The loan is a product available in financial institutions, not only in banks, but also in non-bank companies. To receive it, the borrower must meet certain conditions set by the lender. It is possible that he will have to provide a collateral acceptable to the entity in order to obtain the loan. A pledge may be such collateral. Is it worth taking a loan against the loan?
Secured loans have tangible collateral that reduces the risk borne by the lender, so they allow you to contract quickly and effectively, even a larger financial commitment.
Pledge as a form of security
The Civil Code gives the possibility of establishing a pledge, i.e. a limited right in rem, on movable property or transferable rights in order to secure the debt and it is one of the forms of material collateral. The parties to the pledge is the pledgee, i.e. the creditor, whose claim will be secured by a pledge, and the pledgee, i.e. the party who has pledged his property.

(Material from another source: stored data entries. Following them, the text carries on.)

(* ===== verification/StateBatch.v ===== *)
(** * The batch cycle: fetch, update, flush

    The contract of the state client towards the operators, against any state
    service that obeys [ServiceLaws]: a fetch fills the caches with what the
    service holds for the batch's keys, the operator's calls change only the
    cached states, and the flush makes the service hold exactly those states,
    whichever of overwrite, merge and delete it chose to send. *)

From stdpp Require Import prelude gmap strings list.
From Stdlib Require Import ZArith Lia.
From S2P Require Import Prelude Partition Codec StateType StateCache Backend StateService StateClient.

(** ** Batches as slots *)

(** The cached state of a slot. *)
Definition cached (c : StateCache) (sl : slot) : option StateType :=
  match c, sl.2 with
  | SimpleStateCache _ m, None => default ∅ m !! sl.1
  | WindowStateCache _ m, Some ts => default ∅ (default ∅ m !! sl.1) !! ts
  | _, _ => None
  end.

(** Updating the state behind a cached pointer. *)
Definition set_cached (c : StateCache) (sl : slot) (s : StateType) : StateCache :=
  match c, sl.2 with
  | SimpleStateCache b m, None => SimpleStateCache b (Some (<[sl.1 := s]> (default ∅ m)))
  | WindowStateCache b m, Some ts =>
      WindowStateCache b (Some (<[sl.1 := <[ts := s]> (default ∅ (default ∅ m !! sl.1))]>
                                  (default ∅ m)))
  | _, _ => c
  end.
(** The batched reads of an additional request: at most [size] keys each. *)
Fixpoint serve_batches (fuel : nat) (size : nat) (backend : B) (keys : list bytes) : res bytes :=
  match keys with
  | [] => Ok []
  | _ => match fuel with
         | 0 => Crash Diverge
         | S fuel =>
             values ← sb_GetMany backend (take size keys);
             response ← SendAdditionalKeysResponse values;
             more ← serve_batches fuel size backend (drop size keys);
             Ok (response ++ more)
         end
  end.

(** One turn of [handleStateCommTcpConnection]: the bytes it sends and the
    requests it has not read. *)
Definition handleStateCommTcpConnection (backend : B) (buf conn : bytes) : res (bytes * bytes) :=
  '(msgType, offset, buf, conn) ← ReadTcpRequestHeader buf conn;
  if (msgType =? TcpMsgTypeKeyedFetch)%Z then
    keyMap ← DeserializeKeyedRequest buf offset;
    valueMap ← readLocalState backend keyMap;
    response ← SendTcpResponse valueMap;
    Ok (response, conn)
  else if (msgType =? TcpMsgTypeAdditionalFetch)%Z then
    keys ← DeserializeAdditionalKeysRequest buf offset;
    response ← serve_batches (length keys) AdditionalKeyGetManyBatchSize backend keys;
    Ok (response, conn)
  else Crash (Fatal "Unknown TCP message type").

(** [fetchStateByTcp] against a server with nothing else to read: [buf] and
    [sbuf] are the buffers of the two ends as earlier messages left them. *)
Definition fetchStateByTcp (backend : B) (buf sbuf : bytes) (keys : keyed bytes) : res (keyed bytes) :=
  request ← keyed_request keys;
  '(response, _) ← handleStateCommTcpConnection backend sbuf request;
  '(values, _) ← receive_response buf response;
  Ok values.

(** The receive loop of [fetchAdditionalKeysByTcp]: each chunk's values with
    their keys. *)
Fixpoint receive_additional (fuel : nat) (buf conn : bytes) (keys : list bytes)
    : res (list (list bytes * list bytes)) :=
  match keys with
  | [] => Ok []
  | _ => match fuel with
         | 0 => Crash Diverge
         | S fuel =>
             '(values, conn) ← receiveAdditionalValueChunkByTcp buf conn;
             chunkKeys ← go_slice keys 0 (length values);
             chunks ← receive_additional fuel buf conn (drop (length values) keys);
             Ok ((chunkKeys, values) :: chunks)
         end
  end.

Definition fetch_additional (backend : B) (buf sbuf : bytes) (keys : list bytes)
    : res (list (list bytes * list bytes)) :=
  request ← sendAdditionalKeysByTcp keys;
  '(response, _) ← handleStateCommTcpConnection backend sbuf request;
  receive_additional (length keys) buf response keys.
End Fetch.

(** ** What the frames hold *)

Definition enc_entries (es : list bytes) : bytes := es ≫= λ e, be_encode 4 (Z.of_nat (length e)) ++ e.

Definition enc_states (xs : list (Z * list bytes)) : bytes :=
  xs ≫= λ x, be_encode 2 x.1 ++ be_encode 4 (Z.of_nat (length x.2)) ++ enc_entries x.2.

Definition enc_frame (body : bytes) : bytes :=
  be_encode 4 MagicStart ++ be_encode 4 (Z.of_nat (length body + 4)) ++ body ++ be_encode 4 MagicEnd.

(** A body whose frame fits in the buffer. *)
Definition fits (body : bytes) : Prop := (Z.of_nat (length body + 12) ≤ TcpMaxMessageSize)%Z.

Lemma fits_u32 body n : fits body → n ≤ length body + 12 → is_u32 (Z.of_nat n).
Proof. unfold fits, is_u32, TcpMaxMessageSize. lia. Qed.
(** ** Examples *)

(** Worker 1 processes bucket 0 of two, with the key map [m]. *)
Definition small_backend (d : store) : PebbleStateBackend store := MkPebble d false 1 1.

Definition small_service (m : gmap bytes Z) (local : store) (peers : gmap Z store) (batch : Z) (ev : Eventual)
    : ByKeyService (PebbleStateBackend store) :=
  MkByKey 1 (small_backend local) (MkTableV2 (toy_hash 1) [MkBucketV2 1 (Some m); MkBucketV2 2 None])
    (small_backend <$> peers) batch ev.

Definition small_key (x : Z) : bytes := be_encode 2 7 ++ be_encode 4 0 ++ [x].

Definition no_migration : Eventual := MkEv false ∅ None None ∅ 0 false.

Lemma small_key_at x : key_at 7 2 (small_key x) 0.
Proof. split; [lia|]. by exists [x]. Qed.

Lemma small_own m local peers batch ev x : own_key 7 2 (small_service m local peers batch ev) (small_key x) 0.
Proof. split; [apply small_key_at|]. split; [done|]. by eexists _, _. Qed.

Lemma small_recorded m local peers batch ev x :
  recorded (small_service m local peers batch ev) (small_key x) = m !! small_key x.
Proof. reflexivity. Qed.

Lemma small_wf m local peers batch ev :
  (∀ k w, m !! k = Some w → key_at 7 2 k 0 ∧ (w = 1%Z ∨ is_Some (peers !! w))) →
  bk_wf 7 2 (small_service m local peers batch ev).
Proof.
  intros Hm. split; try done.
  - intros w b Hb. simpl in Hb. apply lookup_fmap_Some in Hb as (d & <- & _). done.
  - intros [|[|i]] bucket m'; simpl; intros [= <-]; [done|done].
  - intros [|[|i]] bucket m' k w; simpl; intros [= <-]; [|done]. intros [= <-] Hk. by apply (Hm k w).
  - intros k w (bucket & m' & Hb & Hm' & Hk)%recorded_Some. simpl. rewrite lookup_fmap, fmap_is_Some.
    unfold bk_buckets in Hb. destruct (key_bucket k) as [|[|i]]; simpl in Hb; [..|done]; injection Hb as <-; [|done].
    injection Hm' as <-. by apply (Hm k w).
Qed.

If a non-bank entity offers a loan in exchange for pledging a house or apartment, it is likely doing so illegally. Very often, the conclusion of the loan agreement in this case is the conclusion of a notarial contract of sale of real estatewith a future repurchase right if the loan is repaid on time. It is also possible to conclude a notarial loan agreement with a pledge on the property, which can also lead to extortion of the house or apartment from the borrower.
When is a loan worth paying for?
While the collateral for the loan is not a property, for example a car or other property right, it is worth considering such a possibility, if for various reasons the customer cannot count on getting financing from a commercial bank, has a bad credit history and too low creditworthiness. The pledge will cause that he will be able to secure the claim and the lender will be able to simultaneously reduce the risk incurred in connection with the loan granted.
From the borrower’s perspective, the pledge means that you can limit the formalities related to the loan to a minimum, flexibly adjust its conditions to financial capabilities and quickly obtain payment of money from the given commitment. When we need a larger loan amount, a pledge may become the only option to borrow it.